━━ DATA TO EXAMINE

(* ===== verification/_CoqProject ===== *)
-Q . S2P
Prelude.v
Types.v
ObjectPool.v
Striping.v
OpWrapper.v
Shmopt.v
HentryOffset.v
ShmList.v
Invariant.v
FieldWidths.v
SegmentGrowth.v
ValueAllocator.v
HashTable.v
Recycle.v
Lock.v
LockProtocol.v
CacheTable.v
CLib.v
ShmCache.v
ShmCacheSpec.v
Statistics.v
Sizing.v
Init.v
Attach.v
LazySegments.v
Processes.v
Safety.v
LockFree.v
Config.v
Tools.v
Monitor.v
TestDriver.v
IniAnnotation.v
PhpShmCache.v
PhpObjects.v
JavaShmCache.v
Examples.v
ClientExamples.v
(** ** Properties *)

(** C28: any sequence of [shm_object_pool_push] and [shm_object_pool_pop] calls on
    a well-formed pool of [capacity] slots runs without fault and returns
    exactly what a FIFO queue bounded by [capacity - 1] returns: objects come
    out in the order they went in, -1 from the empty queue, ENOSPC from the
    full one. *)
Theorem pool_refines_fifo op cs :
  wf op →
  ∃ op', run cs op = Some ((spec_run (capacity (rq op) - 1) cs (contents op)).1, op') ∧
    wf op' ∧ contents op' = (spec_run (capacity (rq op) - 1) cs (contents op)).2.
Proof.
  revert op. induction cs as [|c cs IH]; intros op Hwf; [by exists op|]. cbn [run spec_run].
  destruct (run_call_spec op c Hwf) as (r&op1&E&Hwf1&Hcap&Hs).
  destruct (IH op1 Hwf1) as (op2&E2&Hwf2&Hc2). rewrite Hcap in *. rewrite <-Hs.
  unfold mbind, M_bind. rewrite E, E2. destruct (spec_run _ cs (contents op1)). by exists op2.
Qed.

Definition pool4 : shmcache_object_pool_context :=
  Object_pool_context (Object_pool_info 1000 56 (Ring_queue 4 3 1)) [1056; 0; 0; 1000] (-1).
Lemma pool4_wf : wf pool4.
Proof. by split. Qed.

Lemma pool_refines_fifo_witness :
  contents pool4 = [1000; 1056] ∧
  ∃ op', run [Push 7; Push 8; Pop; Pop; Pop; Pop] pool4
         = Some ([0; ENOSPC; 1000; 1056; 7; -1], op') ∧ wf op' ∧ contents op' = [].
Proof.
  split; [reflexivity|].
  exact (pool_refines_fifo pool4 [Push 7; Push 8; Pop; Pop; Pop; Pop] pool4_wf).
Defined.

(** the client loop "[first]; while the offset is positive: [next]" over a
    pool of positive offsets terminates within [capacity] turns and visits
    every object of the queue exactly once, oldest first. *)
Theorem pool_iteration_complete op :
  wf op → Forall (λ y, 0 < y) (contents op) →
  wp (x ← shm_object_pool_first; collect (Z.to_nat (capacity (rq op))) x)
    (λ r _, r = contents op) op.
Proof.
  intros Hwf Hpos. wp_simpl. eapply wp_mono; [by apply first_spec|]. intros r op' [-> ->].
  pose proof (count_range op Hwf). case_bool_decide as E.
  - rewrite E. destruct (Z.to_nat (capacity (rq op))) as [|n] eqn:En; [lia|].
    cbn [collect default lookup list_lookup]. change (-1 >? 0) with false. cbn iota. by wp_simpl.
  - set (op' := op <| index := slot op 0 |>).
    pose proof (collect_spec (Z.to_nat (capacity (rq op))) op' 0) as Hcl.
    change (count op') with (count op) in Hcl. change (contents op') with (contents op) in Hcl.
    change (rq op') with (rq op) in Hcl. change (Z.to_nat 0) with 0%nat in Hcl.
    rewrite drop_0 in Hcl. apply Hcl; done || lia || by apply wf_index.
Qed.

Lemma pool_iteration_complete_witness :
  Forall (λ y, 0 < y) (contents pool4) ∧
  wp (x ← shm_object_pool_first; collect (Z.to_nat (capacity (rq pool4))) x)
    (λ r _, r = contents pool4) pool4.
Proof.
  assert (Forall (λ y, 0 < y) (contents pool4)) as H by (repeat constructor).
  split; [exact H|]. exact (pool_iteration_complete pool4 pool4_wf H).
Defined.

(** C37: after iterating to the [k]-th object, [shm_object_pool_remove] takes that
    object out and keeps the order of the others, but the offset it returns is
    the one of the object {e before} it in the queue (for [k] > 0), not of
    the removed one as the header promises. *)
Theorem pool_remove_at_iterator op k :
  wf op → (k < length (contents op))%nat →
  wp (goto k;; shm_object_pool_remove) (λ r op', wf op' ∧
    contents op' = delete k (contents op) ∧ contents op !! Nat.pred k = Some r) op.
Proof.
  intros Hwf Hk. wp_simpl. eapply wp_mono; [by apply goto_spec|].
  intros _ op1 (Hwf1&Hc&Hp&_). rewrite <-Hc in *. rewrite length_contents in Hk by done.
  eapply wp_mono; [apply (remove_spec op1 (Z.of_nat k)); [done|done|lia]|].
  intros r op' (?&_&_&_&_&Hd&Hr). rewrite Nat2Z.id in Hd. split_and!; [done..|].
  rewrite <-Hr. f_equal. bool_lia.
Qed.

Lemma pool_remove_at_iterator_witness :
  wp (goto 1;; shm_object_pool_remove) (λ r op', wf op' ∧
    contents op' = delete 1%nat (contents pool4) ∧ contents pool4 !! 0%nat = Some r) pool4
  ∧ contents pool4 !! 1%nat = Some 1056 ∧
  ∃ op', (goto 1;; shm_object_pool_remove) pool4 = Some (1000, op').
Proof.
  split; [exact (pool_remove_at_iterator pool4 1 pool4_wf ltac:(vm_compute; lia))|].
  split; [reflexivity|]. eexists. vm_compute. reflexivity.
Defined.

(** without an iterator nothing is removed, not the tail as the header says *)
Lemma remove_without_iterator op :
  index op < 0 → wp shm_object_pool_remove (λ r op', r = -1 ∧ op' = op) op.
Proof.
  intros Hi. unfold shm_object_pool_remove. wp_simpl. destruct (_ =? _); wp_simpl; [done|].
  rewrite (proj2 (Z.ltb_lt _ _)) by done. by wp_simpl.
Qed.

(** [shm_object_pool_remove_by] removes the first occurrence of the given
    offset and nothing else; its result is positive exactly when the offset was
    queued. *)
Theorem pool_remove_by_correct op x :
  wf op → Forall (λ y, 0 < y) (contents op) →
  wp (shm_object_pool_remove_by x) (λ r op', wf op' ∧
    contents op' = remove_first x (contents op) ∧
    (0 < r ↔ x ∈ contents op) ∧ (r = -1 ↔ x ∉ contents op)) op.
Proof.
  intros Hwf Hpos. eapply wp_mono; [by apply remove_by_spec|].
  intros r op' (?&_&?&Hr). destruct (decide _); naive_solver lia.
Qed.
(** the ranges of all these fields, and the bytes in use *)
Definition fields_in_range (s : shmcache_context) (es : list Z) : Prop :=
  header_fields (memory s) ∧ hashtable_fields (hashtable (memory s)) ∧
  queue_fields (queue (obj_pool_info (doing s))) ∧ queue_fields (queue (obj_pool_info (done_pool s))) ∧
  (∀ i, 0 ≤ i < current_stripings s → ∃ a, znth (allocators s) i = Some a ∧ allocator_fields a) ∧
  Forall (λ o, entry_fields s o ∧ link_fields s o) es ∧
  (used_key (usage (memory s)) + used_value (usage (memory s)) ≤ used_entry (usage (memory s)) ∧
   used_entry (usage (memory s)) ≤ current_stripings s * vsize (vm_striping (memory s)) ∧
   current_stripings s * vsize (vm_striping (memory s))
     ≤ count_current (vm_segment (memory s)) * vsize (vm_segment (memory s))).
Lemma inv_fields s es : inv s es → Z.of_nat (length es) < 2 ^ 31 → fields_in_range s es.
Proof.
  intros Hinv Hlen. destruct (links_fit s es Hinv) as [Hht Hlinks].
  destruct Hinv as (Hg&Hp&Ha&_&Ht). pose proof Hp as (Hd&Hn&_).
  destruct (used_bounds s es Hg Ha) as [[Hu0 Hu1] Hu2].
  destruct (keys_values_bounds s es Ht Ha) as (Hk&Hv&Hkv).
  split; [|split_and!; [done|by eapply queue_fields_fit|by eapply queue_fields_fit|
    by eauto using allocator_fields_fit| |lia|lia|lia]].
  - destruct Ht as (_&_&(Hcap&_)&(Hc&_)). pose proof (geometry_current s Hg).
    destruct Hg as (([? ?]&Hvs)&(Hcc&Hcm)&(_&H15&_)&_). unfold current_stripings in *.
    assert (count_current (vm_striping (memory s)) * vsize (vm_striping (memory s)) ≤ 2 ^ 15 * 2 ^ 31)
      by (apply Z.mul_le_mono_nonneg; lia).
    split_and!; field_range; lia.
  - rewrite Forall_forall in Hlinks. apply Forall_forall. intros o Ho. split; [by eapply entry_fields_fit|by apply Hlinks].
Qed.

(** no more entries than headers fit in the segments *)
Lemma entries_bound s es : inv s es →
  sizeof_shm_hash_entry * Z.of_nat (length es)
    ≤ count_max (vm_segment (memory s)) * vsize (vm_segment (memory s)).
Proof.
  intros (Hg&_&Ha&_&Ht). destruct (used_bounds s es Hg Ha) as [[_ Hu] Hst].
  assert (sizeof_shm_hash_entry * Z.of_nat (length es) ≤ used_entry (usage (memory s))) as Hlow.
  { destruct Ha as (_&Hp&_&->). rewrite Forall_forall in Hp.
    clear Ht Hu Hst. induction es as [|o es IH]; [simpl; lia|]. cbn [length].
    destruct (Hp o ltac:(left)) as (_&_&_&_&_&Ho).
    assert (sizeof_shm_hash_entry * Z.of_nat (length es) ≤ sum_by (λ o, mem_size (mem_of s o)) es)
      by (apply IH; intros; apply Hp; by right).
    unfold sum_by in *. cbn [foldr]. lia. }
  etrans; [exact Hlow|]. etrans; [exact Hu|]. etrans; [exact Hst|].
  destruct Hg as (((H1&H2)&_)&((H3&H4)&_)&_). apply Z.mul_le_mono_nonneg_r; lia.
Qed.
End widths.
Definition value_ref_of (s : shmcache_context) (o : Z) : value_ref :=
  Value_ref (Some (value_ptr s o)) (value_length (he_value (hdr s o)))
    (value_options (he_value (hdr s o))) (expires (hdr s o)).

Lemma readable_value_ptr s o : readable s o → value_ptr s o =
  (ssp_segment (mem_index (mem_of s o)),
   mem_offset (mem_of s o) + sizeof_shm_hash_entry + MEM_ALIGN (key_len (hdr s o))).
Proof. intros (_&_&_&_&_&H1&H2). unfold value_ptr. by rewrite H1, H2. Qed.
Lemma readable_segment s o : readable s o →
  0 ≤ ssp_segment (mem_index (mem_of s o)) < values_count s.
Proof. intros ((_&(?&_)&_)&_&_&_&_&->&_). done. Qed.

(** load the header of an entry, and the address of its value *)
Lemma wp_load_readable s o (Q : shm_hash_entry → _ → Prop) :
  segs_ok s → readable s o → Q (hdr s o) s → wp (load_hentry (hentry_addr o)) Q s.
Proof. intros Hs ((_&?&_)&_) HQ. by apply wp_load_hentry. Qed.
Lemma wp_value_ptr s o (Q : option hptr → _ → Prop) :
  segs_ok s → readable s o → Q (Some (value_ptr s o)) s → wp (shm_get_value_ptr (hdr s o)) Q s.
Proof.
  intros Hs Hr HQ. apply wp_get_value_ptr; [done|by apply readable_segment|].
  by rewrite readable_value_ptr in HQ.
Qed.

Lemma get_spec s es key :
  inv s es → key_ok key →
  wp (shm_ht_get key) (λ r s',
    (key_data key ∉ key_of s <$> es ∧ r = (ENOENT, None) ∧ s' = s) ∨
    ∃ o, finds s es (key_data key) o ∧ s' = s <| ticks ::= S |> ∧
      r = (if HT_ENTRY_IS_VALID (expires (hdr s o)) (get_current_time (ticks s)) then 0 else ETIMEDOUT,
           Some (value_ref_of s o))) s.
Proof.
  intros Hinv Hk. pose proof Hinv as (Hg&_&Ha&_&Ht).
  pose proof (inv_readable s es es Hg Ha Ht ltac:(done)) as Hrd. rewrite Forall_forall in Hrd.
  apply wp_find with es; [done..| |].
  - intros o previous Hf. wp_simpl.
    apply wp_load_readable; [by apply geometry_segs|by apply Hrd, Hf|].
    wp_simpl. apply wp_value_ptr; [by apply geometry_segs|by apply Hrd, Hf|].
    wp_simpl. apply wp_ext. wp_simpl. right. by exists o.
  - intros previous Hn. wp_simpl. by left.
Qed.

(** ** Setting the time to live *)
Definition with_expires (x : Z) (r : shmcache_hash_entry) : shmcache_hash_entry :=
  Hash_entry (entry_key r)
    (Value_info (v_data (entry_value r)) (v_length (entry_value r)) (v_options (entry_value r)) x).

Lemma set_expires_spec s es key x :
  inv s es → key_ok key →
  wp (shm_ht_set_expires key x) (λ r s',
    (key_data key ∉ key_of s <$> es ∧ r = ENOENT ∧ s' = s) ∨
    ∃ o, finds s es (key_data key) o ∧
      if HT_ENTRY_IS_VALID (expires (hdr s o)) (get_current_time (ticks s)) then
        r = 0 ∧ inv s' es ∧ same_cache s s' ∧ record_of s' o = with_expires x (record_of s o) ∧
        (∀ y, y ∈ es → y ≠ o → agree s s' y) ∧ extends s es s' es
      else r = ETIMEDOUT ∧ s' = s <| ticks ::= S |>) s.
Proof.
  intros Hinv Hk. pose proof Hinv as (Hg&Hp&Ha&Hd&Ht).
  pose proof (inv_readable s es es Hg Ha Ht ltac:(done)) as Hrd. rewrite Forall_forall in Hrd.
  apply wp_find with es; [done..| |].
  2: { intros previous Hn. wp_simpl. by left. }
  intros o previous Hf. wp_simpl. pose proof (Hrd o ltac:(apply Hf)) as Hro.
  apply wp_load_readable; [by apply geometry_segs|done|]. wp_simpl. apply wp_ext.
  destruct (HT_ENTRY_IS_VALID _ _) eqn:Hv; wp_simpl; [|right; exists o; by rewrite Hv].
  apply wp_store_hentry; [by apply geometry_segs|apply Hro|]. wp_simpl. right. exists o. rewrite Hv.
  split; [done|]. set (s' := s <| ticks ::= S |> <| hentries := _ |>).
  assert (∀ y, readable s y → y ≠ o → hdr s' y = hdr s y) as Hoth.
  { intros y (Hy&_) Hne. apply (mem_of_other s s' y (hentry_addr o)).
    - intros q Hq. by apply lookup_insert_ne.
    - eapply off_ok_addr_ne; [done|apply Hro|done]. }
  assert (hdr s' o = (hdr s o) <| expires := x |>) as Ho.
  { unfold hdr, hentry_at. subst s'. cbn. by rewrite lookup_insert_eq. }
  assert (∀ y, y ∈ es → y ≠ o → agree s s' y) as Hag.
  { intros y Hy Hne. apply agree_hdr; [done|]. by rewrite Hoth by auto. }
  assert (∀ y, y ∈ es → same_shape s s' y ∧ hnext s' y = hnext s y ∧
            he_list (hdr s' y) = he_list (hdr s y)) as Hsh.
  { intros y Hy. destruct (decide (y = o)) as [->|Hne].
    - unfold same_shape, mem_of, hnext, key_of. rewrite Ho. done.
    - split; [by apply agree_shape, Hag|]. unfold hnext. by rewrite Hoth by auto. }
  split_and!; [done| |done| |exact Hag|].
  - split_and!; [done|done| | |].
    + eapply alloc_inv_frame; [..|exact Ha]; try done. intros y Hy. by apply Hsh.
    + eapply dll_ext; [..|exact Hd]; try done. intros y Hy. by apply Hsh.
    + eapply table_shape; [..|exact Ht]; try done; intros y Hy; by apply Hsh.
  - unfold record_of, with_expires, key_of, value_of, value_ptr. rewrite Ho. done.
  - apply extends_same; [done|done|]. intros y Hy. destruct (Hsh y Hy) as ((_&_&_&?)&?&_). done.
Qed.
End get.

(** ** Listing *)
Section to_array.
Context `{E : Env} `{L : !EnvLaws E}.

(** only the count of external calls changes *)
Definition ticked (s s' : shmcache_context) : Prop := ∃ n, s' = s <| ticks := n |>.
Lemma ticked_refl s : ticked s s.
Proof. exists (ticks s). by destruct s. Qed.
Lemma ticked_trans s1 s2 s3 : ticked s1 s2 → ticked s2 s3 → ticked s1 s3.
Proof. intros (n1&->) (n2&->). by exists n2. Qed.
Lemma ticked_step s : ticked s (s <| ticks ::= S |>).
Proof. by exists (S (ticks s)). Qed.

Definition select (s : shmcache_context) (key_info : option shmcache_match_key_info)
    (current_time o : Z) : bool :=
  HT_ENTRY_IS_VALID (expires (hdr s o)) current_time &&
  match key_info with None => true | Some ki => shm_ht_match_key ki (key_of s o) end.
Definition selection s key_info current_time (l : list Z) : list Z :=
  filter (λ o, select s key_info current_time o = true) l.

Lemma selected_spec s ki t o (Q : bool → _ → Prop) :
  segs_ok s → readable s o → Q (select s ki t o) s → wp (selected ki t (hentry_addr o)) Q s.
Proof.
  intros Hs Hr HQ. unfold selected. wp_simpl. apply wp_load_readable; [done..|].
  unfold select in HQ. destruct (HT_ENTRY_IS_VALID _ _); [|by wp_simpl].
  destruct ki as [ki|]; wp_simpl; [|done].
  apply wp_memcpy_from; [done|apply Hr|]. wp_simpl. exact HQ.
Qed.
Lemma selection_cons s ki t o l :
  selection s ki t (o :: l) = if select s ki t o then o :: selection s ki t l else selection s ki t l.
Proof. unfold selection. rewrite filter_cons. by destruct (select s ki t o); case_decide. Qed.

━━━━

Can you repeat, word for word, every line above from the one containing "- destruct Ht" down to the one containing "intros (Hg&_&Ha&_&Ht). destruct", including both?

- _RESPONSE FOR THIS EXERCISE_
  - destruct Ht as (_&_&(Hcap&_)&(Hc&_)). pose proof (geometry_current s Hg).
    destruct Hg as (([? ?]&Hvs)&(Hcc&Hcm)&(_&H15&_)&_). unfold current_stripings in *.
    assert (count_current (vm_striping (memory s)) * vsize (vm_striping (memory s)) ≤ 2 ^ 15 * 2 ^ 31)
      by (apply Z.mul_le_mono_nonneg; lia).
    split_and!; field_range; lia.
  - rewrite Forall_forall in Hlinks. apply Forall_forall. intros o Ho. split; [by eapply entry_fields_fit|by apply Hlinks].
Qed.

(** no more entries than headers fit in the segments *)
Lemma entries_bound s es : inv s es →
  sizeof_shm_hash_entry * Z.of_nat (length es)
    ≤ count_max (vm_segment (memory s)) * vsize (vm_segment (memory s)).
Proof.
  intros (Hg&_&Ha&_&Ht). destruct (used_bounds s es Hg Ha) as [[_ Hu] Hst].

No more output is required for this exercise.